▸ **Available data**:
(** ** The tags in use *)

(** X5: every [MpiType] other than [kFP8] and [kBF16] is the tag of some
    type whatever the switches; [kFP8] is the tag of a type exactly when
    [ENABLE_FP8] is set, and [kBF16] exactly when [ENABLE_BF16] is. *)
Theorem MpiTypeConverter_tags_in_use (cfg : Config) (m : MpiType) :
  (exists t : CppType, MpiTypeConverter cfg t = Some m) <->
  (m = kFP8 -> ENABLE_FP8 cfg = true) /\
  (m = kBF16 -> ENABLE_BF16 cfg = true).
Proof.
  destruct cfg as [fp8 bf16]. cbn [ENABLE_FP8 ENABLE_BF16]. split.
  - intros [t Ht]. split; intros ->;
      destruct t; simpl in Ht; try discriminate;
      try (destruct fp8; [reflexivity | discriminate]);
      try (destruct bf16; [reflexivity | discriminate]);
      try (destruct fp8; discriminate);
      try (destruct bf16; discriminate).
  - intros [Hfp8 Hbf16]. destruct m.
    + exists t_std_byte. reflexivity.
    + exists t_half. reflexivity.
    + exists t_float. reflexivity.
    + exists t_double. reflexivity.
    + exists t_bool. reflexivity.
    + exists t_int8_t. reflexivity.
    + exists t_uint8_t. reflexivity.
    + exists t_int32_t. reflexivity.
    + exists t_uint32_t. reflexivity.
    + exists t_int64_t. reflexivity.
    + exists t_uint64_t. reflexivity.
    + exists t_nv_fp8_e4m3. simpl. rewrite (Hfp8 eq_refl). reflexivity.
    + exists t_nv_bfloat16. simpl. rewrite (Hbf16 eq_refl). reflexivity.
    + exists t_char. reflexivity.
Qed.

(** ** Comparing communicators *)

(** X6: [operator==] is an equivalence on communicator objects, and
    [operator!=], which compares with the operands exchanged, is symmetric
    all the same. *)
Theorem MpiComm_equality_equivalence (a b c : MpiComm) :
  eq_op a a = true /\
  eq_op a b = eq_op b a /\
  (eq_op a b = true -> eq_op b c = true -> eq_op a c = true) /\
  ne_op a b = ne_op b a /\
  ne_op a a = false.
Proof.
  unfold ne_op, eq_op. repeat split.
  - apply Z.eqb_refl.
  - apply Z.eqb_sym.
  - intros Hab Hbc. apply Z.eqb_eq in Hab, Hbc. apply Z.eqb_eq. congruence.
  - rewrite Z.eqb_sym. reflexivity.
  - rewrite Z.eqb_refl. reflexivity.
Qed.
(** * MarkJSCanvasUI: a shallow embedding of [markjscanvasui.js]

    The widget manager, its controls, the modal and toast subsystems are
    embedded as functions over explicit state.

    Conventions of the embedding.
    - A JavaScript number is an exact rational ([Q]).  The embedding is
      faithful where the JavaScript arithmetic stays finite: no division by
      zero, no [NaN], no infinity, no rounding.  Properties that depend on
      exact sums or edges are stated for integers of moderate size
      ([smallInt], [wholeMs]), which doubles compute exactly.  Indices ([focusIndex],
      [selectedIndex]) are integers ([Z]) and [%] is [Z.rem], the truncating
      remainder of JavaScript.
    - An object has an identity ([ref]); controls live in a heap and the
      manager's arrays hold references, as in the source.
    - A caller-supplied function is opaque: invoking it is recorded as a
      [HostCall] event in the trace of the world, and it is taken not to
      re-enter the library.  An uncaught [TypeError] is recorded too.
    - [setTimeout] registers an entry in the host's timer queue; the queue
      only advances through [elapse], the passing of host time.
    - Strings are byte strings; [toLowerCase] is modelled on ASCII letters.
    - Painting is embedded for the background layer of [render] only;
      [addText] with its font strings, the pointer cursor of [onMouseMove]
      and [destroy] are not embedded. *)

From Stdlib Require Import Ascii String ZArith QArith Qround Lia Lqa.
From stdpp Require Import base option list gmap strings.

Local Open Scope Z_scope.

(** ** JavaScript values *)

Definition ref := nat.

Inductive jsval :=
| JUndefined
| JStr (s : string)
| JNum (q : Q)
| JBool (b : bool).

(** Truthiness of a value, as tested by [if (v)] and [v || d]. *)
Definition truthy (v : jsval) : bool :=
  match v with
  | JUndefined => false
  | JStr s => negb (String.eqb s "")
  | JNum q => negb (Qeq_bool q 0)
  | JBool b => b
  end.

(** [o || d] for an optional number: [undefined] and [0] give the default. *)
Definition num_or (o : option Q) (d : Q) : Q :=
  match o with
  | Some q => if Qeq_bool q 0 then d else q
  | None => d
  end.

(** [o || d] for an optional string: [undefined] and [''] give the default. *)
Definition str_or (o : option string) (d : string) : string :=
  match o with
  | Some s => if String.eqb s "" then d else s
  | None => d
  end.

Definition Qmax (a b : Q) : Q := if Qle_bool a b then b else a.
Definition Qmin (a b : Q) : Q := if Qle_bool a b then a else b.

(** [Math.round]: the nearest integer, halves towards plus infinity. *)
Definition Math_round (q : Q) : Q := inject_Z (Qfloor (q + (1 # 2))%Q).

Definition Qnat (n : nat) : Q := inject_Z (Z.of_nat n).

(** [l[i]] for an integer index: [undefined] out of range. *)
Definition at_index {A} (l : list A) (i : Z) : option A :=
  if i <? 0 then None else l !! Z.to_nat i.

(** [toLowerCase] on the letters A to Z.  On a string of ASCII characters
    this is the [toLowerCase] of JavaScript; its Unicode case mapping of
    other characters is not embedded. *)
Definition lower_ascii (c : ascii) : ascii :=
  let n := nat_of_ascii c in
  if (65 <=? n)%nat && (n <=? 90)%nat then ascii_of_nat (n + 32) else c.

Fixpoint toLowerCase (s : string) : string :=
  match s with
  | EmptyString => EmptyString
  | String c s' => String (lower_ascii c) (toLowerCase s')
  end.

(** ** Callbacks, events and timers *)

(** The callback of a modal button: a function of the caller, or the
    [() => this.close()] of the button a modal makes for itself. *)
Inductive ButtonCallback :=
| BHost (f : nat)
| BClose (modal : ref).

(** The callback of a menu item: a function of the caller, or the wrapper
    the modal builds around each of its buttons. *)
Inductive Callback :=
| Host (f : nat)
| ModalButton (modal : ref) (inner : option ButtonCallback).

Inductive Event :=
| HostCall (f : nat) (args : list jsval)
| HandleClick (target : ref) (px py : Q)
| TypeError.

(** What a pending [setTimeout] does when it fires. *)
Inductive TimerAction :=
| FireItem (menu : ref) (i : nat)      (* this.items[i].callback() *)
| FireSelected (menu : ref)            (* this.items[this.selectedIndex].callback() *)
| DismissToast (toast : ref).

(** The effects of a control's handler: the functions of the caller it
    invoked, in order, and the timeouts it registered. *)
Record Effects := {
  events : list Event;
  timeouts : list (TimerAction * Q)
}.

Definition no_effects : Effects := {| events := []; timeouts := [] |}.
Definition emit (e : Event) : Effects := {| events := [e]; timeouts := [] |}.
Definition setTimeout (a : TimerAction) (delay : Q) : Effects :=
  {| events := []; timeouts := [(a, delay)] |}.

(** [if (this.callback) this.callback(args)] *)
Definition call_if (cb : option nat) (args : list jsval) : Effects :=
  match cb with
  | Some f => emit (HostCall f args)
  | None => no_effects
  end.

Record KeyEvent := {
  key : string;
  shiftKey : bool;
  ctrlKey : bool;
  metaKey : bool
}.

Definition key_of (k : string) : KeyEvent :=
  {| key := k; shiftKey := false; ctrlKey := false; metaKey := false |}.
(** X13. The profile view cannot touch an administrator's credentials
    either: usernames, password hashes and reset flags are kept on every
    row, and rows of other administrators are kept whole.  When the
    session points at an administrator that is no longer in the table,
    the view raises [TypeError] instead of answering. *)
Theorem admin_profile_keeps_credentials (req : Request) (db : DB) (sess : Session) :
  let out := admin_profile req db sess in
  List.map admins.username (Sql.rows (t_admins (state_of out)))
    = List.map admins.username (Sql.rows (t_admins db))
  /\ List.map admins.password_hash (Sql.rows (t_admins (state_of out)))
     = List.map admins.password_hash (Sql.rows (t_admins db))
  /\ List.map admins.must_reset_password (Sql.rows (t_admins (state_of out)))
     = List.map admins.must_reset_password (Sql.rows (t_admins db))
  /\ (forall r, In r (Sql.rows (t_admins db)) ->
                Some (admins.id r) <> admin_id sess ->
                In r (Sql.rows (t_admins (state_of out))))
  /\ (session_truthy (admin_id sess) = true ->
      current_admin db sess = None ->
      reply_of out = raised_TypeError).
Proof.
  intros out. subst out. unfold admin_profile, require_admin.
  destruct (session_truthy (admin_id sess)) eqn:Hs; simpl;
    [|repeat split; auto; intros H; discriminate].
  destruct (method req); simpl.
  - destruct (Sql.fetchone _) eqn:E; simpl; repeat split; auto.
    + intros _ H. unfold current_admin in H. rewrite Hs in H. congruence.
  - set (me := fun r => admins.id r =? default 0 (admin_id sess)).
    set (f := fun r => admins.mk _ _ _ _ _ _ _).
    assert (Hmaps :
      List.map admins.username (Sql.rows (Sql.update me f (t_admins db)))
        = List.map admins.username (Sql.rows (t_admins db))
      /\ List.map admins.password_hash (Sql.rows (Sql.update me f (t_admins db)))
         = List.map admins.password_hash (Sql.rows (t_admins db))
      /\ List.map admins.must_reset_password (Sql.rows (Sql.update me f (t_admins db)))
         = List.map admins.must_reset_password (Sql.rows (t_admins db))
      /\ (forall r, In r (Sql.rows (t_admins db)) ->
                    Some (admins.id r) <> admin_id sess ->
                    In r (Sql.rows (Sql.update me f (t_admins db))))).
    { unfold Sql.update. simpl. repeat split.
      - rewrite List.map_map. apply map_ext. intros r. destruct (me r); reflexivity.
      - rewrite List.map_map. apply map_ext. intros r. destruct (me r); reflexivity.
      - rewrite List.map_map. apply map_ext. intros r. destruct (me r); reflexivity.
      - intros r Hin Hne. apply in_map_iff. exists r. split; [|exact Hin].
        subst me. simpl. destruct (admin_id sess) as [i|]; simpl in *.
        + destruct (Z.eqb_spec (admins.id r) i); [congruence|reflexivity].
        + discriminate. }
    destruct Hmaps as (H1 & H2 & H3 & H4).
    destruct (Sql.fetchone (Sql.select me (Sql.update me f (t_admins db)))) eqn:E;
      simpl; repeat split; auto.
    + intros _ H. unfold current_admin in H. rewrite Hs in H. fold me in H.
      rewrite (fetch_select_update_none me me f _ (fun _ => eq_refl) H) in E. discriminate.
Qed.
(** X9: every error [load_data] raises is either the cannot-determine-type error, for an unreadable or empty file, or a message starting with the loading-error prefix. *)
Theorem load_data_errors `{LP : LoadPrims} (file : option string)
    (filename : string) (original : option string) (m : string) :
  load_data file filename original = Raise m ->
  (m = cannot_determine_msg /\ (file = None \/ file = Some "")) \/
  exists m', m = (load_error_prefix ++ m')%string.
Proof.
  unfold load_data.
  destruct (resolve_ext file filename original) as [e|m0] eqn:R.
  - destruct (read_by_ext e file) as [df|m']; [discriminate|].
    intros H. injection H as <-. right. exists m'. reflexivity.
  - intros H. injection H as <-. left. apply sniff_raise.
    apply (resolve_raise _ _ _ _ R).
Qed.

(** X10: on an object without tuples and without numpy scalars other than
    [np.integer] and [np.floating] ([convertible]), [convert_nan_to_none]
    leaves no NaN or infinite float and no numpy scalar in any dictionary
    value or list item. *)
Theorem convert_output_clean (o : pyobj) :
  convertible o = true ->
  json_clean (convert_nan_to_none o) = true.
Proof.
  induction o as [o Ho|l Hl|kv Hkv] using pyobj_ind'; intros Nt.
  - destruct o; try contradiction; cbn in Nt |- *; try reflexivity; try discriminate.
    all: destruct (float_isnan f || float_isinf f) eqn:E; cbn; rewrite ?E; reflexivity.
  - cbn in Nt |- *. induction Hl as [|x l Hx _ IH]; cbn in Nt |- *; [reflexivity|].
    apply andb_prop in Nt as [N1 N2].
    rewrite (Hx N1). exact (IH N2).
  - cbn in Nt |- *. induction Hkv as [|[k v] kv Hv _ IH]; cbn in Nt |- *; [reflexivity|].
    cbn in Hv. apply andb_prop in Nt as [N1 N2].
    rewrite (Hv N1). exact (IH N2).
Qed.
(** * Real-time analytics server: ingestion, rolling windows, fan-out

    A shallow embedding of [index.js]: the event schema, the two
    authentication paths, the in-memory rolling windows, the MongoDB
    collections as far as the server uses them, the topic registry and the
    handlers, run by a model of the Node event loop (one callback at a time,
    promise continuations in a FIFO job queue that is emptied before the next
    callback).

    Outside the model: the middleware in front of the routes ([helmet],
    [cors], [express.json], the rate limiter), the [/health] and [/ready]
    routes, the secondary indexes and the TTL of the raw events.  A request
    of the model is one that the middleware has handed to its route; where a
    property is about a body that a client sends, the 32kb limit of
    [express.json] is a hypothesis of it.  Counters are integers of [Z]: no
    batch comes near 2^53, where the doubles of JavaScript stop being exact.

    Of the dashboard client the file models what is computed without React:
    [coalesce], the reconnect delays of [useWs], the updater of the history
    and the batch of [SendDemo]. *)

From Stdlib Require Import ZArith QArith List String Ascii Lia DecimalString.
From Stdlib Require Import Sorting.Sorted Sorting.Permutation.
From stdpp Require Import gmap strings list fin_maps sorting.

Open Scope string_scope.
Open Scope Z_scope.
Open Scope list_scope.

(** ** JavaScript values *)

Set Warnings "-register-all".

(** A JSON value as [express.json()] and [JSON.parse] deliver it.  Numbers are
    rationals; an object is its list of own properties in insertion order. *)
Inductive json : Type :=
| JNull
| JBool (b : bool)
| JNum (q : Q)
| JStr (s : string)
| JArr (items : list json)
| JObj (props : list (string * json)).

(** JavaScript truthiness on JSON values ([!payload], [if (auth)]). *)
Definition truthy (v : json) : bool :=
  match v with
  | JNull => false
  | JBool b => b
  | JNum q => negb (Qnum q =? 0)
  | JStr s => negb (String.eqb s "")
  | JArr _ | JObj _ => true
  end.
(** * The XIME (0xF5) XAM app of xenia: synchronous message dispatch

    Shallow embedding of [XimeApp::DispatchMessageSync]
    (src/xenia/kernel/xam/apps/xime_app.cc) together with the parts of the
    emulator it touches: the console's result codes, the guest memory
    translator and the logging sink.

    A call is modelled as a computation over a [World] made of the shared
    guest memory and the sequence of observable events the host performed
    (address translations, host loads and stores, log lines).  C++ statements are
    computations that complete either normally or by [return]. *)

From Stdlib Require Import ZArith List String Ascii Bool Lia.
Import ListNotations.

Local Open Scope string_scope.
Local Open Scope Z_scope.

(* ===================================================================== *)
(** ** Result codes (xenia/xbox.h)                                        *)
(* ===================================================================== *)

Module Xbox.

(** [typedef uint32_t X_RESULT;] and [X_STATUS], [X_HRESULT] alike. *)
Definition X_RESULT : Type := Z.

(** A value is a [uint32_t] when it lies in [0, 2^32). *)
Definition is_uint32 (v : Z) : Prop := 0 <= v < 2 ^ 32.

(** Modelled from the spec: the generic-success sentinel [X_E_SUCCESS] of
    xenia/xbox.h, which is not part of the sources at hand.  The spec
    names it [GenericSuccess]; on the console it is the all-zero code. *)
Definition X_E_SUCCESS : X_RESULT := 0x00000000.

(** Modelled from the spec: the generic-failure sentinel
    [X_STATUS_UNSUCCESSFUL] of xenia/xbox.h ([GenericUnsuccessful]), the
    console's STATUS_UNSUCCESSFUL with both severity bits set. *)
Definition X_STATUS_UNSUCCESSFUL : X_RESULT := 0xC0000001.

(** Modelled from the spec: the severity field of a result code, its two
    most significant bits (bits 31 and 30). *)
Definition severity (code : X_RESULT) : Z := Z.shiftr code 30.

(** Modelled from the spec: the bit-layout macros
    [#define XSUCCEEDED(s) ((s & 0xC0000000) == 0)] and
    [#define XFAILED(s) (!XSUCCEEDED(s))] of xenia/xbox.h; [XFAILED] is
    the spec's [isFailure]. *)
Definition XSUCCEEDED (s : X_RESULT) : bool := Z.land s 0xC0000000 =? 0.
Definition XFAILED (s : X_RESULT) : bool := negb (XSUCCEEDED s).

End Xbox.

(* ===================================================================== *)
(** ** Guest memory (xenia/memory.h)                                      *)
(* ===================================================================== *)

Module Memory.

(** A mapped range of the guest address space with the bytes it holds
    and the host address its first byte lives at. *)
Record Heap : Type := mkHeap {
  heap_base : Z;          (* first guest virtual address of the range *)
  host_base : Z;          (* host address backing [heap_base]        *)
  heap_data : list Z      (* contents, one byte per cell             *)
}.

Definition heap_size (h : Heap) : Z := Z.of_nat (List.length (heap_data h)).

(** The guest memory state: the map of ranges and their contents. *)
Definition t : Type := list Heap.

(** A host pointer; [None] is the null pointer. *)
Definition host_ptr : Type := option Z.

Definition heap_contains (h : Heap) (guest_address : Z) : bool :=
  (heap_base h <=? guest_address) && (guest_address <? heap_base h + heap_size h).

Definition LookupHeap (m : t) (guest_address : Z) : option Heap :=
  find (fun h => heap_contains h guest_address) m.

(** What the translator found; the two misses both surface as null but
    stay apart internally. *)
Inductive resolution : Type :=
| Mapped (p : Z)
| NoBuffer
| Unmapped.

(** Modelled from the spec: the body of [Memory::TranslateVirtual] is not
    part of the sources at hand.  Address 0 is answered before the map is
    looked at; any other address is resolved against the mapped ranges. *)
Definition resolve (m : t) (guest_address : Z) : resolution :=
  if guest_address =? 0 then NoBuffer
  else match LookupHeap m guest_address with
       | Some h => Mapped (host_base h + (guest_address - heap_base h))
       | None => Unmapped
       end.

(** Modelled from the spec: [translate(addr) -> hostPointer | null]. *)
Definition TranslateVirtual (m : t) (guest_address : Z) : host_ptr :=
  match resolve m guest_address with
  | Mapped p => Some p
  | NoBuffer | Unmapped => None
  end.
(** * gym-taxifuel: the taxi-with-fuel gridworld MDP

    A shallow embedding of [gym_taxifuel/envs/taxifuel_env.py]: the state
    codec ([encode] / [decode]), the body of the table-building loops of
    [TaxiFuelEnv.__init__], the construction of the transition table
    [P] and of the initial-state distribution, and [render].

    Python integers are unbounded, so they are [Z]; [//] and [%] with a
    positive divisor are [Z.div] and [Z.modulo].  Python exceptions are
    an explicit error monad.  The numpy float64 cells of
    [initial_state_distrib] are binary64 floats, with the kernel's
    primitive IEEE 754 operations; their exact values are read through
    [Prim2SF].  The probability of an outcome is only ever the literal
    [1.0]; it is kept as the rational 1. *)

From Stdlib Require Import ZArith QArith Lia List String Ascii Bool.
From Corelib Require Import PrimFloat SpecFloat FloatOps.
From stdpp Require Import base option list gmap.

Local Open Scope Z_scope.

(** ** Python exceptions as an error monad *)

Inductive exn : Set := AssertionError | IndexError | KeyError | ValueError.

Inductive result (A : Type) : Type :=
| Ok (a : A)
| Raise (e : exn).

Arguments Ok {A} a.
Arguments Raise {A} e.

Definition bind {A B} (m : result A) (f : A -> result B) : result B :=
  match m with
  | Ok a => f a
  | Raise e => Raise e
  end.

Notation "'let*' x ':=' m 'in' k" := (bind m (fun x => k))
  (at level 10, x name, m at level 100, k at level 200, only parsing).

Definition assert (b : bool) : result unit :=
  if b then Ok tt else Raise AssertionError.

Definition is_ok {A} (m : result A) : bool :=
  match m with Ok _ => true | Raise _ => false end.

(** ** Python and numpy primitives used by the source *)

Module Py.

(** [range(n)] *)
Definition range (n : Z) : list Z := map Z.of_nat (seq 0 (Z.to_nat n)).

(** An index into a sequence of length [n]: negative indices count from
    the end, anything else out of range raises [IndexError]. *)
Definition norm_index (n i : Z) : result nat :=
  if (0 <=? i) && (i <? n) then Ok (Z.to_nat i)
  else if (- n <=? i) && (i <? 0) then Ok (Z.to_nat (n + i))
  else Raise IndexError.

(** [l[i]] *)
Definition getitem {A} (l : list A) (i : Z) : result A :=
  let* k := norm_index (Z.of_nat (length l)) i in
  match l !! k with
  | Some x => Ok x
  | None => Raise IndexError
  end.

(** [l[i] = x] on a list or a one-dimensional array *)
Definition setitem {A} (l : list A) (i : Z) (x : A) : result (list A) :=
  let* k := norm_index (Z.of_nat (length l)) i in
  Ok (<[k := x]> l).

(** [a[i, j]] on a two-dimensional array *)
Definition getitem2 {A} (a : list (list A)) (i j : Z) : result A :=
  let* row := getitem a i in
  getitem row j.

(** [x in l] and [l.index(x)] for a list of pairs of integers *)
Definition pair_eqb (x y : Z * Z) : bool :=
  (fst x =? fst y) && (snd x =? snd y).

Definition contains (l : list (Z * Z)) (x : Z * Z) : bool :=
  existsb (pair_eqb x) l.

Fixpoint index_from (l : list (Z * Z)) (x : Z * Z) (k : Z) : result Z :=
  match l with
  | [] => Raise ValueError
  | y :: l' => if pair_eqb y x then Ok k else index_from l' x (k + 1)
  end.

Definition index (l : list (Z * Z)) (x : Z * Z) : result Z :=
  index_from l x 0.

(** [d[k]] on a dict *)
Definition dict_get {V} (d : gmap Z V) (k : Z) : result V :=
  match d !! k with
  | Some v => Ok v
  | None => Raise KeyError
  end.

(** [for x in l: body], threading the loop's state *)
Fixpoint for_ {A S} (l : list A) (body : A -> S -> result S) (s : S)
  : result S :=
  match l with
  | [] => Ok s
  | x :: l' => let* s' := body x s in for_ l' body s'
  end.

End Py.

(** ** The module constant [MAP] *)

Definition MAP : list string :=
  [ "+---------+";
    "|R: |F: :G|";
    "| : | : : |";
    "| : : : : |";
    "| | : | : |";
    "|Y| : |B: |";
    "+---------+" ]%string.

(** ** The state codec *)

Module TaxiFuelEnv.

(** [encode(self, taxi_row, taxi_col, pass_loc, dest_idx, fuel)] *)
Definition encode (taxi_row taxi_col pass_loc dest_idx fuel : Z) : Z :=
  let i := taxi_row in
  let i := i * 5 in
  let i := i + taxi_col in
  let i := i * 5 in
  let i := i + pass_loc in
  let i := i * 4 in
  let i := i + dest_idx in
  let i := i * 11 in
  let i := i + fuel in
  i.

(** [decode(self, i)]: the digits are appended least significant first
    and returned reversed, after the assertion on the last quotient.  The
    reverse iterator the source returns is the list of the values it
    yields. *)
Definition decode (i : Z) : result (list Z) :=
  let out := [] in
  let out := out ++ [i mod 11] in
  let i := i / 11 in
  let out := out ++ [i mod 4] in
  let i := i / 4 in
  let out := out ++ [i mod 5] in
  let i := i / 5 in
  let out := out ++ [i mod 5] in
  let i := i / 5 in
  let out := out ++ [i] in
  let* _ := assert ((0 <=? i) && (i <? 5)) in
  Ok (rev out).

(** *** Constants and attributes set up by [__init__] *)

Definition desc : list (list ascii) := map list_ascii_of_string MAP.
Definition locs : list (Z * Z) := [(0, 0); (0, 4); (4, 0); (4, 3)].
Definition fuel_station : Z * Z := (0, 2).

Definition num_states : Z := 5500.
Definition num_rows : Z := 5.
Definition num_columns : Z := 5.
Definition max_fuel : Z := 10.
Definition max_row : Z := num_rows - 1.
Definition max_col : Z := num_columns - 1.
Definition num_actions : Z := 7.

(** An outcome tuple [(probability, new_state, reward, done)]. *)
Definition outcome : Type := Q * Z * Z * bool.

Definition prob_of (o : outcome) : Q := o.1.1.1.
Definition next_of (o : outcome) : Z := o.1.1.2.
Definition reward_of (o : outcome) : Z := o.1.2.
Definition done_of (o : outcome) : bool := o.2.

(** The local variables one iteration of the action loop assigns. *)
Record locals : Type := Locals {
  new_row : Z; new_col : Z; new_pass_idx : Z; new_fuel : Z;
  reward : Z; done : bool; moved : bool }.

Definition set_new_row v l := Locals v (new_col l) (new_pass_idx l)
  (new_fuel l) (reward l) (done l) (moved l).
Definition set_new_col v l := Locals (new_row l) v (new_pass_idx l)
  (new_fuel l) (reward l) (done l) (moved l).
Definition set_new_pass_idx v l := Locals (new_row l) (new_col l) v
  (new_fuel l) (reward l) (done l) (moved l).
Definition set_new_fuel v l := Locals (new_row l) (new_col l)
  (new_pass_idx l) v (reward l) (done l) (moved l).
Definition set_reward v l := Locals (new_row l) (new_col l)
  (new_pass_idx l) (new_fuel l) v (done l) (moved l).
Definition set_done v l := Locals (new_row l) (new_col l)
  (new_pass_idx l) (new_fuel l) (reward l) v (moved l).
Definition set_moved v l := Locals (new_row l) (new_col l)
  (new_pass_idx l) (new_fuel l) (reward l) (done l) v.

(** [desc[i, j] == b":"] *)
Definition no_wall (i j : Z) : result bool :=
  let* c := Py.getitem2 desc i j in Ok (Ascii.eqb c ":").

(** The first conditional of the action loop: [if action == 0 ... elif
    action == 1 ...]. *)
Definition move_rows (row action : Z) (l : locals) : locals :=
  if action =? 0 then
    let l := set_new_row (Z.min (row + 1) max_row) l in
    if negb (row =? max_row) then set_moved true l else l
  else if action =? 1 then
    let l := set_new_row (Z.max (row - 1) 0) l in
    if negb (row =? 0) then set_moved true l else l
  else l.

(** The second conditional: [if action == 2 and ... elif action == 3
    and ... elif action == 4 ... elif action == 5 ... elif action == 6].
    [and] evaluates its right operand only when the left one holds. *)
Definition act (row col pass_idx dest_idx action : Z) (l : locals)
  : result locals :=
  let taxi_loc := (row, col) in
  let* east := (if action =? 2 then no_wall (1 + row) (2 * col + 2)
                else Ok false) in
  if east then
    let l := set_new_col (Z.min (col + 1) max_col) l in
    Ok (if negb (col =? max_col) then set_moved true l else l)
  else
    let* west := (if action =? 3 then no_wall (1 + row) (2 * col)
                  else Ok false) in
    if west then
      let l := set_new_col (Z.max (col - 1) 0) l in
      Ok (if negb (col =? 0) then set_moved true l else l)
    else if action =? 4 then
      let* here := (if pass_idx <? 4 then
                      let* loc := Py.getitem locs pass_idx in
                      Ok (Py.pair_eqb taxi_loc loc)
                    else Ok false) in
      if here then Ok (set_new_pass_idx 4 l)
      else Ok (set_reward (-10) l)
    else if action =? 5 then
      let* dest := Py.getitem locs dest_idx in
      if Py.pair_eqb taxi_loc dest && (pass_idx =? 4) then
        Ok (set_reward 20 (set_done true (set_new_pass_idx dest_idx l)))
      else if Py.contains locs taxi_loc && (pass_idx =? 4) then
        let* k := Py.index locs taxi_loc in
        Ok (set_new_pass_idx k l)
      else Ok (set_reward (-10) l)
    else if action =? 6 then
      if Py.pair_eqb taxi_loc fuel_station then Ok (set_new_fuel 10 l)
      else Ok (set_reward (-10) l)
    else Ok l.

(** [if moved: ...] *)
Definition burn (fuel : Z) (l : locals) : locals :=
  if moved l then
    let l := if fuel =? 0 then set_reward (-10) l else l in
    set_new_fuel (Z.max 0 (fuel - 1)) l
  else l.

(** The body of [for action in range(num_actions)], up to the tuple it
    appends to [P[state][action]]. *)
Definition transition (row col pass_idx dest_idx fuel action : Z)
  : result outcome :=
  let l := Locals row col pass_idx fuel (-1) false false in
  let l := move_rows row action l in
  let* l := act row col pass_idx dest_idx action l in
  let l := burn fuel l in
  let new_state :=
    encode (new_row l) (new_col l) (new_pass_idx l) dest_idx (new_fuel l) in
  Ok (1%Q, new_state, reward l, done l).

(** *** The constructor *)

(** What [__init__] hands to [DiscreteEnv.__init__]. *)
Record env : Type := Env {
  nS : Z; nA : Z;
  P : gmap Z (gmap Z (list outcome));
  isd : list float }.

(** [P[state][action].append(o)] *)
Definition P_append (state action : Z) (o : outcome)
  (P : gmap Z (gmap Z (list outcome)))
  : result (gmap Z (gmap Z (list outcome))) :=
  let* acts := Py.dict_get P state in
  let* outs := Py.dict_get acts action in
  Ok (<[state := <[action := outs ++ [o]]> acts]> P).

▸ **Work order**: Gather from the entries above all lines that include the string "through".

▸ **Your response**:
      only advances through [elapse], the passing of host time.
    primitive IEEE 754 operations; their exact values are read through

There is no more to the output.